From the entries below, copy every line that holds the word "Theorem".

**DATASET EXCERPTS**
------------

Lemma run_background_receive_ended b w :
  receive_task w = finished ->
  is_session_finished (session w) = false ->
  receive_task (run_background config b w) = finished /\
  is_session_finished (session (run_background config b w)) = false.
Proof.
  intros Hr Hf. destruct b as [|r|ev|]; cbn [run_background].
  - done.
  - unfold run_receive_task. by rewrite Hr.
  - unfold run_capture_task.
    pose proof (proj1 (capture_step_fields ev (capture_task w) (session w))) as Hc.
    destruct (capture_step ev (capture_task w) (session w)) as [st self1].
    cbn [snd session receive_task] in *. split; [done|congruence].
  - unfold run_player_thread.
    pose proof (player_step_fields (player_thread w) (session w)) as Hc.
    destruct (player_step (player_thread w) (session w)) as [st self1].
    cbn [snd session receive_task] in *. split; [done|congruence].
Qed.

Lemma run_backgrounds_receive_ended bs w :
  receive_task w = finished ->
  is_session_finished (session w) = false ->
  receive_task (foldl (fun w b => run_background config b w) w bs) = finished /\
  is_session_finished (session (foldl (fun w b => run_background config b w) w bs))
  = false.
Proof.
  revert w. induction bs as [|b bs IH]; intros w Hr Hf; [done|].
  cbn [foldl]. destruct (run_background_receive_ended b w Hr Hf). by apply IH.
Qed.

Lemma run_try_waiting p ticks w :
  p <> at_connect ->
  past_finished_loop p = false ->
  receive_task w = finished ->
  is_session_finished (session w) = false ->
  Forall (fun t => raised t = None) ticks ->
  exists p' w',
    run_try config p ticks w = (still_awaiting p', w') /\
    is_session_finished (session w') = false.
Proof.
  intros Hp Hpf Hr Hf Hall. revert p w Hp Hpf Hr Hf.
  induction Hall as [|t ticks Ht _ IH]; intros p w Hp Hpf Hr Hf.
  - by exists p, w.
  - cbn [run_try]. rewrite Ht.
    destruct (run_backgrounds_receive_ended (during t) w Hr Hf) as [Hr1 Hf1].
    set (w1 := foldl (fun w b => run_background config b w) w (during t)) in *.
    destruct p; try done; cbn [after_await]; unfold running_loop, finished_loop.
    + destruct (is_running (session w1)); by apply IH.
    + rewrite Hf1. cbn. by apply IH.
    + rewrite Hf1. cbn. by apply IH.
Qed.

(** X21: once the receive task has ended without the finished flag set (on
    an Error frame, a bad frame or a transport error), [start] cannot return
    by itself: as long as no awaited call raises and no cancellation comes,
    it stays suspended, stop signal or not, and the finished flag stays
    clear. *)
Theorem start_waits_forever_once_receive_ended
    (ticks later : list tick) (w : EventLoop) (p : await_point) :
  fst (start config ticks w) = start_pending p ->
  p <> at_connect ->
  receive_task (snd (start config ticks w)) = finished ->
  is_session_finished (session (snd (start config ticks w))) = false ->
  Forall (fun t => raised t = None) later ->
  exists p',
    fst (start config (ticks ++ later) w) = start_pending p' /\
    is_session_finished (session (snd (start config (ticks ++ later) w))) = false.
Proof.
  unfold start. rewrite run_try_app.
  pose proof (run_try_phase config at_connect ticks
                (on_session (emit [client_connect]) w)) as Hphase.
  destruct (run_try config at_connect ticks _) as [[q| |e] w1]; cbn [fst snd].
  - intros [= ->] Hp Hr Hf Hall.
    assert (Hpf : past_finished_loop p = false).
    { destruct (past_finished_loop p) eqn:Hpf; [|done].
      destruct Hphase as [_ Hfin]; [done|done|]. rewrite Hfin in Hf; done. }
    destruct (run_try_waiting p later w1 Hp Hpf Hr Hf Hall) as (p' & w' & -> & Hf').
    by exists p'.
  - discriminate.
  - by destruct (is_Exception e).
Qed.
End ReceiveEndedProperties.

Lemma start_waits_forever_once_receive_ended_witness :
  let ticks := [ {| during := []; raised := None |};
                 {| during := [receive_wakes (frame error_frame)]; raised := None |} ] in
  let later := [ {| during := [SIGINT]; raised := None |};
                 {| during := [receive_wakes (frame finish_frame)]; raised := None |};
                 {| during := []; raised := None |} ] in
  exists p',
    fst (@start example_codec config_py (ticks ++ later) (new_event_loop config_py))
    = start_pending p' /\
    is_session_finished
      (session (snd (@start example_codec config_py (ticks ++ later)
                            (new_event_loop config_py)))) = false.
Proof.
  cbv zeta.
  apply (@start_waits_forever_once_receive_ended example_codec config_py
           [ {| during := []; raised := None |};
             {| during := [receive_wakes (frame error_frame)]; raised := None |} ]
           _ (new_event_loop config_py) at_running_sleep).
  - vm_compute. reflexivity.
  - discriminate.
  - vm_compute. reflexivity.
  - vm_compute. reflexivity.
  - repeat constructor.
Defined.

(** ** What the decoder is given, and what becomes of its output *)

Section DecodeInputProperties.
Context `{Codec : pydub.Codec}.
Variable config : ConfigModule.

(** X22: on a new session, whatever pages were fed before, every decode
    attempt of a call is given the pages received since the last reset,
    this page included, concatenated in arrival order: nothing is dropped,
    repeated or reordered on the way to the decoder. *)
Theorem decode_input_is_pages_since_reset (ogg_pages : list bytes) (ogg_page : bytes) :
  let self := snd (process_ogg_pages ogg_pages (__init__ config)) in
  exists new,
    trace (snd (_process_ogg_stream ogg_page self)) = trace self ++ new /\
    Forall (fun e => exists n,
                e = pydub_from_file n
                      (last_pages (ogg_pages_count self + 1) (ogg_pages ++ [ogg_page])))
           new.
Proof.
  cbv zeta.
  pose proof (last_pages_history [] ogg_pages (__init__ config)) as Hh.
  cbn [app] in Hh. destruct Hh as [Hc Hb]; [cbn; lia|reflexivity|].
  destruct (process_ogg_stream_trace ogg_page
              (snd (process_ogg_pages ogg_pages (__init__ config))))
    as (new & Ht & Hall).
  exists new. split; [done|].
  eapply Forall_impl; [exact Hall|].
  intros e (n & -> & _). exists n.
  by rewrite last_pages_step, Hb.
Qed.

(** X23: a decode that succeeds without samples is taken for "not enough
    data": the handler queues nothing, and the accumulated pages are gone,
    since the accumulator was reset by the successful decode. *)
Theorem empty_decode_consumes_pages (audio_data : bytes) (self : DialogSession) :
  _detect_audio_format config audio_data = "ogg" ->
  ogg_pages_count self + 1 >= min_pages ->
  decode_buffer (accumulate audio_data self) = Some [] ->
  fst (handle_server_response config (ack_frame audio_data) self) = Ret () /\
  audio_queue (snd (handle_server_response config (ack_frame audio_data) self))
  = audio_queue self /\
  ogg_buffer (snd (handle_server_response config (ack_frame audio_data) self)) = [] /\
  ogg_pages_count (snd (handle_server_response config (ack_frame audio_data) self)) = 0.
Proof.
  intros Hd Hmin Hdec.
  assert (Hp : _process_ogg_stream audio_data self
               = ([], set_ogg [] 0
                        (emit [pydub_from_file min_pages
                                 (ogg_buffer (accumulate audio_data self))]
                              (accumulate audio_data self)))).
  { rewrite process_ogg_stream_cases. cbn zeta.
    rewrite bool_decide_eq_true_2 by (cbn; lia). by rewrite Hdec. }
  rewrite (handle_ogg_ack config _ _ Hd) by (by rewrite Hp).
  by rewrite Hp.
Qed.
End DecodeInputProperties.

Lemma empty_decode_consumes_pages_witness :
  let self := set_ogg [x01; x02] 2 (__init__ config_py) in
  let audio_data := [x00; x01; x02; x03] in
  fst (@handle_server_response silent_codec config_py (ack_frame audio_data) self)
  = Ret () /\
  audio_queue (snd (@handle_server_response silent_codec config_py
                                            (ack_frame audio_data) self))
  = audio_queue self /\
  ogg_buffer (snd (@handle_server_response silent_codec config_py
                                           (ack_frame audio_data) self)) = [] /\
  ogg_pages_count (snd (@handle_server_response silent_codec config_py
                                                (ack_frame audio_data) self)) = 0.
Proof.
  cbv zeta.
  apply (@empty_decode_consumes_pages silent_codec config_py).
  - reflexivity.
  - unfold min_pages. cbn. lia.
  - reflexivity.
Defined.

(** ** The release of the audio device *)

Section DeviceRelease.
Context `{Codec : pydub.Codec}.
Variable config : ConfigModule.




End DeviceRelease.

------------

**SOLUTION BELOW**
Theorem start_waits_forever_once_receive_ended
Theorem decode_input_is_pages_since_reset (ogg_pages : list bytes) (ogg_page : bytes) :
Theorem empty_decode_consumes_pages (audio_data : bytes) (self : DialogSession) :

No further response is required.